That it is necessary to collect a greater quantity and variety of Last Database data; primarily demographic data such as age, biological sex and gender, race and ethnicity, and geographic area of residence. In this sense, it is important to note that, although the Last Database name and surname of the owner are not included, these data, combined with health data, can allow them to be identified –even despite going through data dissociation, anonymization or processes–, and this, in addition to Last Database violating the privacy and intimacy of a person, can have discriminatory effects.
Some of the risks linked to the data used for these systems are Last Database security problems (computer and information), violation of privacy and arbitrary discrimination (known as algorithmic discrimination). In turn, the possible violation of privacy that can emerge from the identification of a person can lead to discrimination based on their health status, as observed in the Last Database report of the National Institute against Discrimination (inadi ) from Argentina referring to the queries received by that body during the first two months of social, preventive and Last Database mandatory isolation ( aspo ), between March and May 202014.

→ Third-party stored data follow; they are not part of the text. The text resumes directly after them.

(** X4.  When [end_year] is before [start_year] no year is simulated: the
    calls of a run are a prefix of the [initialize] calls followed by the
    [finalize] calls, and all of them when no method raises; no [step] is ever
    called. *)
Theorem X4_no_year_no_step :
  forall (W : Type) (analytics : W -> W) (e : SimulationEngine W)
         (progress : option (Z -> W -> W)) (w : W),
    (end_year e < start_year e)%Z ->
    let out := run analytics e progress (w, []) in
    snd (fst out) `prefix_of`
      map Initialize (registry e) ++ map Finalize (registry e) /\
    (forall (n : string) (year : Z), Step n year ∉ snd (fst out)) /\
    (Forall well_behaved (components e) ->
     snd out = ok tt /\
     snd (fst out) = map Initialize (registry e) ++ map Finalize (registry e)).
Proof.
  intros W analytics e progress w Hyears out.
  assert (Hcalls : lifecycle_calls e
                   = map Initialize (registry e) ++ map Finalize (registry e)).
  { unfold lifecycle_calls. rewrite range_nil by lia. reflexivity. }
  destruct (emits_run analytics e progress w []) as (done & Hlog & Hpre & Hok).
  fold out in Hlog, Hok. simpl in Hlog. rewrite Hlog. rewrite Hcalls in Hpre, Hok.
  split; [exact Hpre|]. split.
  - intros n year Hin. destruct Hpre as [rest Hrest].
    assert (Hin' : Step n year ∈ map Initialize (registry e) ++ map Finalize (registry e)).
    { rewrite Hrest. apply elem_of_app. left. exact Hin. }
    apply elem_of_app in Hin' as [Hin'|Hin'];
      apply list_elem_of_fmap in Hin' as (x & Hx & _); discriminate.
  - intros Hwb. pose proof (succeeds_run analytics e progress Hwb (w, [])) as Hres.
    fold out in Hres. split; [exact Hres | exact (Hok Hres)].
Qed.

Lemma X4_no_year_no_step_AB :
  (2024 < 2025)%Z /\
  run (fun w => w)
    {| start_year := 2025; end_year := 2024;
       components := [counting "A"; counting "B"] |} None (0%nat, []) =
  ((4%nat, [Initialize "A"; Initialize "B"; Finalize "A"; Finalize "B"]), ok tt).
Proof.
  split; [lia|].
  destruct (X4_no_year_no_step nat (fun w => w)
              {| start_year := 2025; end_year := 2024;
                 components := [counting "A"; counting "B"] |} None 0%nat)
    as (_ & _ & Hok); [simpl; lia|].
  reflexivity.
Defined.

End EngineRegistration.

(** * Further properties of the sibling lookups *)

Section SiblingErrors.

(** X5.  [GridIntegration] and [FinancialModeling] look up the same name.
    When a component of that name is registered both go on with their set-up,
    given the position of the first one.  When none is, neither changes
    anything, [FinancialModeling] raises
    [RuntimeError("Renewable Capacity Expansion module not found.")], and
    [GridIntegration], whose [raise] passes [flush=True] to [RuntimeError],
    raises [TypeError]. *)
Theorem X5_not_found_errors_of_the_two_siblings :
  forall (W : Type) (setup_grid setup_finance : nat -> Engine.method W)
         (registry : list string) (w : W),
    (In GridIntegration.dependency registry ->
     exists i : nat,
       registry !! i = Some GridIntegration.dependency /\
       (forall j : nat, (j < i)%nat ->
                        registry !! j <> Some GridIntegration.dependency) /\
       GridIntegration.initialize setup_grid registry w = setup_grid i w /\
       FinancialModeling.initialize setup_finance registry w = setup_finance i w)
    /\
    (~ In GridIntegration.dependency registry ->
     GridIntegration.initialize setup_grid registry w = (w, raise TypeError) /\
     FinancialModeling.initialize setup_finance registry w
     = (w, raise (RuntimeError "Renewable Capacity Expansion module not found."))).
Proof.
  intros W setup_grid setup_finance registry w. split.
  - intros Hin. destruct (find_dependency_Some _ Hin) as (i & Hfind & Hi & Hfirst).
    exists i. unfold GridIntegration.initialize, FinancialModeling.initialize.
    rewrite Hfind. auto.
  - intros Hnot.
    unfold GridIntegration.initialize, FinancialModeling.initialize.
    rewrite (find_dependency_None _ Hnot). auto.
Qed.

(** X6.  [BESSDeployment.initialize] never fails on the lookup: it raises
    exactly when loading its configuration raises.  Otherwise it binds the
    first registered component whose name starts with "Grid Integration",
    whatever else matches after it, or [None] when no name does. *)
Theorem X6_bess_lookup_is_tolerant :
  forall (W : Type) (load : Engine.method W) (bind_grid : option nat -> W -> W)
         (registry : list string) (w : W),
    snd (BESSDeployment.initialize load bind_grid registry w) = snd (load w) /\
    (forall w1 : W,
        load w = (w1, ok tt) ->
        exists found : option nat,
          BESSDeployment.initialize load bind_grid registry w
          = (bind_grid found w1, ok tt) /\
          match found with
          | Some i =>
              exists n : string,
                registry !! i = Some n /\
                String.prefix "Grid Integration" n = true /\
                forall (j : nat) (n' : string),
                  (j < i)%nat -> registry !! j = Some n' ->
                  String.prefix "Grid Integration" n' = false
          | None =>
              forall n : string,
                n ∈ registry -> String.prefix "Grid Integration" n = false
          end).
Proof.
  intros W load bind_grid registry w. unfold BESSDeployment.initialize. split.
  - destruct (load w) as [w1 [e|[]]]; reflexivity.
  - intros w1 Hload. rewrite Hload.
    exists (option_map fst (BESSDeployment.find_grid registry)).
    split; [reflexivity|].
    unfold BESSDeployment.find_grid.
    destruct (list_find _ registry) as [[i n]|] eqn:Hfind; simpl.
    + apply list_find_Some in Hfind as (Hi & Hn & Hfirst).
      exists n. repeat split; auto.
      intros j n' Hj Hn'. specialize (Hfirst j n' Hn' Hj).
      unfold BESSDeployment.grid_prefix in Hfirst.
      destruct (String.prefix "Grid Integration" n'); [congruence | reflexivity].
    + apply list_find_None in Hfind. rewrite Forall_forall in Hfind.
      intros n Hn. specialize (Hfind n Hn).
      unfold BESSDeployment.grid_prefix in Hfind.
      destruct (String.prefix "Grid Integration" n); [congruence | reflexivity].
Qed.

(** Two names match the prefix: the first one is bound. *)
Lemma X6_bess_lookup_first_match :
  BESSDeployment.initialize (fun w : nat => (S w, ok tt))
    (fun found w => match found with Some i => (100 + i)%nat | None => w end)
    ["BESS Deployment"; "Grid Integration (east)"; "Grid Integration"] 0%nat
  = (101%nat, ok tt).
Proof.
  destruct (X6_bess_lookup_is_tolerant nat (fun w : nat => (S w, ok tt))
              (fun found w => match found with Some i => (100 + i)%nat | None => w end)
              ["BESS Deployment"; "Grid Integration (east)"; "Grid Integration"]
              0%nat) as [_ H].
  destruct (H 1%nat eq_refl) as (found & Hinit & _).
  reflexivity.
Defined.

(** An engine with neither dependency: both siblings fail, differently. *)
Lemma X5_not_found_errors_examples :
  GridIntegration.initialize (fun _ (w : nat) => (S w, ok tt)) ["A"; "B"] 0%nat
  = (0%nat, raise TypeError) /\
  FinancialModeling.initialize (fun _ (w : nat) => (S w, ok tt)) ["A"; "B"] 0%nat
  = (0%nat, raise (RuntimeError "Renewable Capacity Expansion module not found.")).
Proof.
  apply (X5_not_found_errors_of_the_two_siblings nat
           (fun _ w => (S w, ok tt)) (fun _ w => (S w, ok tt)) ["A"; "B"] 0%nat).
  intros [H|[H|[]]]; discriminate.
Defined.

End SiblingErrors.

(** * Further properties of path addressing *)

Section PathAddressingMore.
Import Config.

(** The configuration of [tests/conftest.py], reduced to two sections. *)
Definition renewable_grid_config : value :=
  VDict {[ "renewable" := VDict {[ "solar" := VScalar (SInt 100);
                                    "wind" := VScalar (SInt 50) ]};
           "grid" := VDict {[ "expansion_rate" := VScalar (SInt 20) ]} ]}.

Definition is_mapping (t : value) : bool :=
  match t with
  | VDict _ => true
  | VScalar _ | VList _ => false
  end.

(** X9.  A path that goes on below a scalar or a list is a [TypeError] for
    [get] and for [set] alike, and [set] returns no configuration; the empty
    path is an [IndexError] for [set], while [get] returns the configuration
    itself. *)
Theorem X9_paths_through_leaves_and_empty_path :
  forall (pre : ParameterPath) (config leaf v : value) (key : string)
         (post : ParameterPath),
    get_nested_param config pre = ok leaf ->
    is_mapping leaf = false ->
    get_nested_param config (pre ++ key :: post) = raise TypeError /\
    set_nested_param config (pre ++ key :: post) v = raise TypeError /\
    set_nested_param config [] v = raise IndexError /\
    get_nested_param config [] = ok config.
Proof.
  intros pre config leaf v key post Hpre Hleaf.
  split; [|split; [|split; reflexivity]].
  - rewrite get_nested_param_app, Hpre. simpl.
    destruct leaf; [reflexivity | reflexivity | discriminate].
  - revert config Hpre. induction pre as [|a pre IH]; intros config Hpre.
    + injection Hpre as ->. simpl app.
      destruct post as [|k2 post].
      * destruct leaf; [reflexivity | reflexivity | discriminate].
      * rewrite set_nested_param_cons by discriminate.
        destruct leaf; [reflexivity | reflexivity | discriminate].
    + simpl in Hpre. destruct config as [s|l|m]; try discriminate.
      destruct (m !! a) as [child|] eqn:Ha; [|discriminate].
      change ((a :: pre) ++ key :: post) with (a :: (pre ++ key :: post)).
      rewrite set_nested_param_cons by apply app_cons_not_nil.
      rewrite Ha, (IH child Hpre). reflexivity.
Qed.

This could be reflected in the increase in the value of the health insurance Last Database premium, in the difficulty in obtaining a bank loan or in finding a job, among other possible consequences.

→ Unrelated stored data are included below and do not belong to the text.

(** C3 (as stated, refuted): four transient failures make the backoff
    delays sum to 35000 ms, more than 15 seconds. *)
Lemma backoff_total_exceeds_15s :
  total_delay (fst (processCurrentAffairs JsonParse.json_parse "" (Some "key") []
                      (svc 4 None))) = 35000%Z /\
  ~ (total_delay (fst (processCurrentAffairs JsonParse.json_parse "" (Some "key") []
                        (svc 4 None))) <= 15000)%Z.
Proof. split; [reflexivity | cbn; lia]. Qed.

(** C3 (amended): in every run the backoff delays sum to at most
    35000 ms (5 s + 10 s + 20 s), and the sum is exactly 35000 ms when,
    with a key, the first three attempts all fail transiently. *)
Theorem backoff_total_at_most_35s parse prompt apiKey files service :
  (0 <= total_delay (fst (processCurrentAffairs parse prompt apiKey files service)) <= 35000)%Z /\
  (forall k e0 e1 e2, apiKey = Some k -> str_truthy k = true ->
   service 0 = Fail e0 -> service 1 = Fail e1 -> service 2 = Fail e2 ->
   is503 e0 = true -> is503 e1 = true -> is503 e2 = true ->
   total_delay (fst (processCurrentAffairs parse prompt apiKey files service)) = 35000%Z).
Proof.
  split.
  - unfold processCurrentAffairs.
    destruct apiKey as [k|]; [destruct (str_truthy k)|]; [|cbn; lia|cbn; lia].
    destruct (retry_loop_delays parse (requestConfig prompt files) service
                MAX_RETRIES 0 None eq_refl) as [n [Hn Hd]].
    unfold total_delay. rewrite Hd.
    destruct n as [|[|[|[|n]]]]; cbn; lia.
  - intros k e0 e1 e2 -> Hk H0 H1 H2 T0 T1 T2.
    unfold processCurrentAffairs. rewrite Hk. unfold MAX_RETRIES. cbn -[is503].
    rewrite H0, T0. cbn -[is503]. rewrite H1, T1. cbn -[is503]. rewrite H2, T2. cbn -[is503].
    destruct (service 3) as [t|e3]; [destruct (parse (response_text t))|]; cbn -[is503];
      rewrite ?andb_false_r; reflexivity.
Qed.

(** C4: a non-transient error on the first attempt is thrown at once:
    one call, no delay. *)
Theorem nontransient_first_error parse prompt k files service e :
  str_truthy k = true ->
  is503 e = false ->
  service 0 = Fail e ->
  processCurrentAffairs parse prompt (Some k) files service
  = ([ECall (requestConfig prompt files)], RThrow (Some e)).
Proof.
  intros Hk He H0. unfold processCurrentAffairs; rewrite Hk. run_loop. reflexivity.
Qed.

Lemma nontransient_first_error_witness :
  is503 e400 = false /\
  processCurrentAffairs JsonParse.json_parse "" (Some "key") [] (fun _ => Fail e400)
  = ([ECall (requestConfig "" [])], RThrow (Some e400)).
Proof.
  split; [reflexivity|].
  apply (nontransient_first_error JsonParse.json_parse "" "key" [] (fun _ => Fail e400) e400);
    reflexivity.
Defined.

(** C5 (as stated, refuted): the body [{}] violates the declared schema
    (it is not an array) and is returned, not turned into an error. *)
Lemma schema_violation_returned :
  valid_schema (JObj []) = false /\
  processCurrentAffairs JsonParse.json_parse "" (Some "key") [] (fun _ => Resp (Some "{}"))
  = ([ECall (requestConfig "" [])], RReturn (JObj [])).
Proof. split; reflexivity. Qed.

(** C5 (amended): after up to three transient failures, a response whose
    text (["[]"] when empty or absent) [JSON.parse] rejects makes the call
    throw the fixed [format_error], with no retry; a text that parses is
    returned as it is, whether or not it fits the declared schema. *)
Theorem response_parse_outcome parse prompt k files service fs t :
  str_truthy k = true ->
  length fs <= 3 ->
  Forall (fun e => is503 e = true) fs ->
  (forall i e, nth_error fs i = Some e -> service i = Fail e) ->
  service (length fs) = Resp t ->
  processCurrentAffairs parse prompt (Some k) files service =
    (retry_trace (requestConfig prompt files) (firstn (length fs) backoff_schedule),
     match parse (response_text t) with
     | Some v => RReturn v
     | None => RThrow (Some format_error)
     end).
Proof.
  intros Hk Hlen Htr Hfail Hok.
  destruct (parse (response_text t)) as [v|] eqn:Hp.
  - exact (success_after_transients parse prompt k files service fs t v
             Hk Hlen Htr Hfail Hok Hp).
  - exact (format_failure_after_transients parse prompt k files service fs t
             Hk Hlen Htr Hfail Hok Hp).
Qed.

Challenges for a trustworthy and privacy-respecting artificial intelligence
In a scenario of population growth and aging, the Last Database need to attend to the health of the population as quickly as possible becomes a priority that seems to be resolved, to a greater or lesser extent, through the design and application of new technologies that allow Last Database automate processes that today are carried out manually and in person. The challenges, however, are many and diverse. On the one hand, the need to reduce biases so that the implementation of these techniques does not deepen.